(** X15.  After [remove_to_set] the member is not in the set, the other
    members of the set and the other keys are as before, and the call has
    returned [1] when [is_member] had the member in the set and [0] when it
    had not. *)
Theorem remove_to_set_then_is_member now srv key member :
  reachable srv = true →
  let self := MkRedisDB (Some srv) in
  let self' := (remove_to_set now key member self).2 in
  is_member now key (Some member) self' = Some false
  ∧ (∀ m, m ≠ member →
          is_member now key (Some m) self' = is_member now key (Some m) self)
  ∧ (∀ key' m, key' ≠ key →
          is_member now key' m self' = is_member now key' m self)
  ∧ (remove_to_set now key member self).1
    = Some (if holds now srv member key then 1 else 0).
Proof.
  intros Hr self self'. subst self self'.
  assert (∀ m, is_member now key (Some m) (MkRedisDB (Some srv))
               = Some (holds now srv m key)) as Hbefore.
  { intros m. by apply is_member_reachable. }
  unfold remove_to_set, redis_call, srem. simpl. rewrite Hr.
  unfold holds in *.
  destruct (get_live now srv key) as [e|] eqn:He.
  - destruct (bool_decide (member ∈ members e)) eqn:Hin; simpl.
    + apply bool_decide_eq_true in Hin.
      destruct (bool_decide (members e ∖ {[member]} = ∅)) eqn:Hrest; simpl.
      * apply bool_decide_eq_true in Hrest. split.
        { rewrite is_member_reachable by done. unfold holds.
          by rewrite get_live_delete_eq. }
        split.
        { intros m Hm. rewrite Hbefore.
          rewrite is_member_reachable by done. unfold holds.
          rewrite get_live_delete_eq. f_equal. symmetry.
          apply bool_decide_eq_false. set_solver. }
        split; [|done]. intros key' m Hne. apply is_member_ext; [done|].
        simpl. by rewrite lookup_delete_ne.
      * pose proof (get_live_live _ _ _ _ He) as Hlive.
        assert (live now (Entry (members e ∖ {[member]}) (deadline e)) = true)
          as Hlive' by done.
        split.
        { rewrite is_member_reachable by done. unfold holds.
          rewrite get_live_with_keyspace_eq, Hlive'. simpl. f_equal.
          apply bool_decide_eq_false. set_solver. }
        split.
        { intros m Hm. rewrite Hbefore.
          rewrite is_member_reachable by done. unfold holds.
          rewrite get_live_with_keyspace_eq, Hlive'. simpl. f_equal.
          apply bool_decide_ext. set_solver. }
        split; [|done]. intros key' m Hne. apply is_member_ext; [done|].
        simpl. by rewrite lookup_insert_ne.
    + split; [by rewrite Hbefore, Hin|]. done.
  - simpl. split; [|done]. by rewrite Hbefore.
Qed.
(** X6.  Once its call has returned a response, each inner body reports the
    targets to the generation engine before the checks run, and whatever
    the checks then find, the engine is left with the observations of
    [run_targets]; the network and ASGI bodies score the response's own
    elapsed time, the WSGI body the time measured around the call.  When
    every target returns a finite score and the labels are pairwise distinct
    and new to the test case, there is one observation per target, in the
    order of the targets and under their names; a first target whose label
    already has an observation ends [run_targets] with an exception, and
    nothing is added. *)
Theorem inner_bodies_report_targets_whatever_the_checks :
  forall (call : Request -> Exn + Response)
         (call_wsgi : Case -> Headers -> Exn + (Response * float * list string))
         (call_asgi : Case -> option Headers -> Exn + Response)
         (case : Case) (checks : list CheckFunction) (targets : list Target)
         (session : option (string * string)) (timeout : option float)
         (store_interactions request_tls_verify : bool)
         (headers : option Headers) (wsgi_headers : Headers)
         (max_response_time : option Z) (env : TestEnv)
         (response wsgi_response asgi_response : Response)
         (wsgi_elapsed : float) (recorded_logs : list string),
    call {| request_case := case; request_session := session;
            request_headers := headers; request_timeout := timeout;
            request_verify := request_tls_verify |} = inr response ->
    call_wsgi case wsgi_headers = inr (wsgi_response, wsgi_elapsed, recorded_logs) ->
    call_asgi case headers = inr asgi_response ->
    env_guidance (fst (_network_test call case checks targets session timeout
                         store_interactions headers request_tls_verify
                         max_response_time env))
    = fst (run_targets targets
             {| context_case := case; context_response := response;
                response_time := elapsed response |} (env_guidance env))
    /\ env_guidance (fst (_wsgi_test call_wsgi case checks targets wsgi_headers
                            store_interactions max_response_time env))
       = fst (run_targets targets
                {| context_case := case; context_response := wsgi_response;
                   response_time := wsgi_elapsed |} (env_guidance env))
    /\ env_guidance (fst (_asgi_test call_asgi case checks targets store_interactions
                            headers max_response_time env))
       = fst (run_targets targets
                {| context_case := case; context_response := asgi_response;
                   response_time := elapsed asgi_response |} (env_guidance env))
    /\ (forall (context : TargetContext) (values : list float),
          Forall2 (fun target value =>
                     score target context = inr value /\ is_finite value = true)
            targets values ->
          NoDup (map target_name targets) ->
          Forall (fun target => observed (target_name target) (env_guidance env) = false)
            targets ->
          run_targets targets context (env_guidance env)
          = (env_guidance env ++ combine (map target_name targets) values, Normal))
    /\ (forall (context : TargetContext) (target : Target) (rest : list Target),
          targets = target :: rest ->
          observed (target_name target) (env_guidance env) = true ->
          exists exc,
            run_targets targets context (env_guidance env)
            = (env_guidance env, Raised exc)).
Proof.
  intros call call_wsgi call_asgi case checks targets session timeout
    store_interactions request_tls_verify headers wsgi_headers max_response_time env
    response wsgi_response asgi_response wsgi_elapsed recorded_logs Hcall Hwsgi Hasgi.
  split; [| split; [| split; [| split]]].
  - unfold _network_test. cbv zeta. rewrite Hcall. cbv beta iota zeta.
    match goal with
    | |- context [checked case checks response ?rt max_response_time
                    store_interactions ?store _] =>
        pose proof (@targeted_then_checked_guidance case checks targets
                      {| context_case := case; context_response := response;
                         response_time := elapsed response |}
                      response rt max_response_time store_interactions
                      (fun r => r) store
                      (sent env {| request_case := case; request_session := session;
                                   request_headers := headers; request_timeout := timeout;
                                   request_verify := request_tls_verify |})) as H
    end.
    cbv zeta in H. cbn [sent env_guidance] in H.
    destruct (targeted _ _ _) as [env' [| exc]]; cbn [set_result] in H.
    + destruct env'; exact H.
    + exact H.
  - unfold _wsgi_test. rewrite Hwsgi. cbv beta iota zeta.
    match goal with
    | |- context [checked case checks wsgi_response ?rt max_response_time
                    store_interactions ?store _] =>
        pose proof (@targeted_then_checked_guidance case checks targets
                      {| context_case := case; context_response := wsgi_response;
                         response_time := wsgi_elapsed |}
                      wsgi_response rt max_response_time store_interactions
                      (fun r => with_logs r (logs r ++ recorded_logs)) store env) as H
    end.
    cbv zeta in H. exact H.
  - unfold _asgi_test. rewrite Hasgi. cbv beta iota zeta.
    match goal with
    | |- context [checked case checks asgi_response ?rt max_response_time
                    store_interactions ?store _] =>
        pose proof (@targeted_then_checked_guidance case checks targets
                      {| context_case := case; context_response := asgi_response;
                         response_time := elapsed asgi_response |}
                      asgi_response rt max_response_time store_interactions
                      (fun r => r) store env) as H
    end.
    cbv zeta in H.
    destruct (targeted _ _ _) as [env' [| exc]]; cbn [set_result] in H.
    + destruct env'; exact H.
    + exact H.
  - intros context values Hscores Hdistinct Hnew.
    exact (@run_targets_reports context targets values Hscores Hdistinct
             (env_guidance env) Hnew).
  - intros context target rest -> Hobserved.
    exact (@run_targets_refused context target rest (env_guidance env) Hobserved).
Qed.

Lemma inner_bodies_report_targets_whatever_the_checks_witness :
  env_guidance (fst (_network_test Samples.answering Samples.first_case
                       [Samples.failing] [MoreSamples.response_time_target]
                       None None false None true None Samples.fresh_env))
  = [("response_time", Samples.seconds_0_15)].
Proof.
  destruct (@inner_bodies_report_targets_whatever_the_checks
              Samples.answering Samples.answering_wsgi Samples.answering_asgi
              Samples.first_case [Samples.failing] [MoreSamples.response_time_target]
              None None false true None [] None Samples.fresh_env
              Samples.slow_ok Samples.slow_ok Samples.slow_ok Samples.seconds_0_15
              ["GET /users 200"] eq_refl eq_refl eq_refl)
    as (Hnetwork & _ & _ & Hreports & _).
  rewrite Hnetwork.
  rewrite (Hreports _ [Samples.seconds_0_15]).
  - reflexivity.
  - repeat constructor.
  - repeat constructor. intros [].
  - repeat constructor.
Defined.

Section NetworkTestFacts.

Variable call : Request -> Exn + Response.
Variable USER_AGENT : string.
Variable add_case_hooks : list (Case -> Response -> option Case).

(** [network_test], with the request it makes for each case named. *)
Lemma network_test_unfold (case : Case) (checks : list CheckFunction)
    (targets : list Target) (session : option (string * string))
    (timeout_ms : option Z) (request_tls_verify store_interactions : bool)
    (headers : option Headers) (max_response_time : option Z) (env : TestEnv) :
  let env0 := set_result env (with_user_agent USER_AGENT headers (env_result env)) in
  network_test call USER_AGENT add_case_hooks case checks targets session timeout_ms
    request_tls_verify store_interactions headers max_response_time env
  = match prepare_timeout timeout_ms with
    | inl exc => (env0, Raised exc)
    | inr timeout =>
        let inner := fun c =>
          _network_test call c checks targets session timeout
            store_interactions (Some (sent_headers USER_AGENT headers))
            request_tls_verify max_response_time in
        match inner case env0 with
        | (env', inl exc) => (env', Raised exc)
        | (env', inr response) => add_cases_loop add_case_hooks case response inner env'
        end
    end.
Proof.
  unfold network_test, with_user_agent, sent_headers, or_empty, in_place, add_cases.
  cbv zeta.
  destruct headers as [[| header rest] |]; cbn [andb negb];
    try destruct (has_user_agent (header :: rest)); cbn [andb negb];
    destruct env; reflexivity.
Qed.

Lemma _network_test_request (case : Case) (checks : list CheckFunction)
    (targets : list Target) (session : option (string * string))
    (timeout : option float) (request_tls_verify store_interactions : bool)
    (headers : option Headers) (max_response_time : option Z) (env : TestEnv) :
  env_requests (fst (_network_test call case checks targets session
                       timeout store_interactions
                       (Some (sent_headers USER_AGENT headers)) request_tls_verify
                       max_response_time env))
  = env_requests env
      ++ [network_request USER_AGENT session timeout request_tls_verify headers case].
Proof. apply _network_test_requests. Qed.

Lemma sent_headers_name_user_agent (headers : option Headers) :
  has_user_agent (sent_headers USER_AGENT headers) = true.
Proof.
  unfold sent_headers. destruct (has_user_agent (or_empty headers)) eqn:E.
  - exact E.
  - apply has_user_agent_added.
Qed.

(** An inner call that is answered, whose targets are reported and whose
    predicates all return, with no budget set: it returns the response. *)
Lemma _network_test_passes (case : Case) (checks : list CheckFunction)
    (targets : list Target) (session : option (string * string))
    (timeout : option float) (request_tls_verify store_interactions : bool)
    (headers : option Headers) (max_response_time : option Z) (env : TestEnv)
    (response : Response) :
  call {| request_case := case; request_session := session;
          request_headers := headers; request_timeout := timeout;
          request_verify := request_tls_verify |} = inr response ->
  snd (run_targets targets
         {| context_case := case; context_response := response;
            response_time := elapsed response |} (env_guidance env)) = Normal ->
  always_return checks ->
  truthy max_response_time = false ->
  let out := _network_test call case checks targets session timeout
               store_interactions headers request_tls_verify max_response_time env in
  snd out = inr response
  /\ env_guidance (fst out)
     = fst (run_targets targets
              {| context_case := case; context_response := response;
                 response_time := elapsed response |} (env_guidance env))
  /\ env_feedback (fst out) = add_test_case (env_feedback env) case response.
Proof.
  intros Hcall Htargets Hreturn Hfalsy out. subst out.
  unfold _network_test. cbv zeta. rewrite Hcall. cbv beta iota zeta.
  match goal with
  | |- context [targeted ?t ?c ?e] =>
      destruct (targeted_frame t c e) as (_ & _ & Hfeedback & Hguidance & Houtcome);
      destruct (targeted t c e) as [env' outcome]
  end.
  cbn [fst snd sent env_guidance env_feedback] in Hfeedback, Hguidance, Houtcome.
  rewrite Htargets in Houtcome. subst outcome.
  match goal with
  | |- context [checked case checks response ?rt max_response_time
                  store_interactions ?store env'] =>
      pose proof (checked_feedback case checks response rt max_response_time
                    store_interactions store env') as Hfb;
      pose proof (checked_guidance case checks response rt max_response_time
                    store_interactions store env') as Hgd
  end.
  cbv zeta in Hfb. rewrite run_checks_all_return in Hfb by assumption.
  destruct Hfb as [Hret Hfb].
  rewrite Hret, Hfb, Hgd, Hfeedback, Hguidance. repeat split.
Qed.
= = = =
_Your objective:_ Give back the lines of the data exactly as they are written, from the first line through the line containing "had not. *)".

_Task output:_
(** X15.  After [remove_to_set] the member is not in the set, the other
    members of the set and the other keys are as before, and the call has
    returned [1] when [is_member] had the member in the set and [0] when it
    had not. *)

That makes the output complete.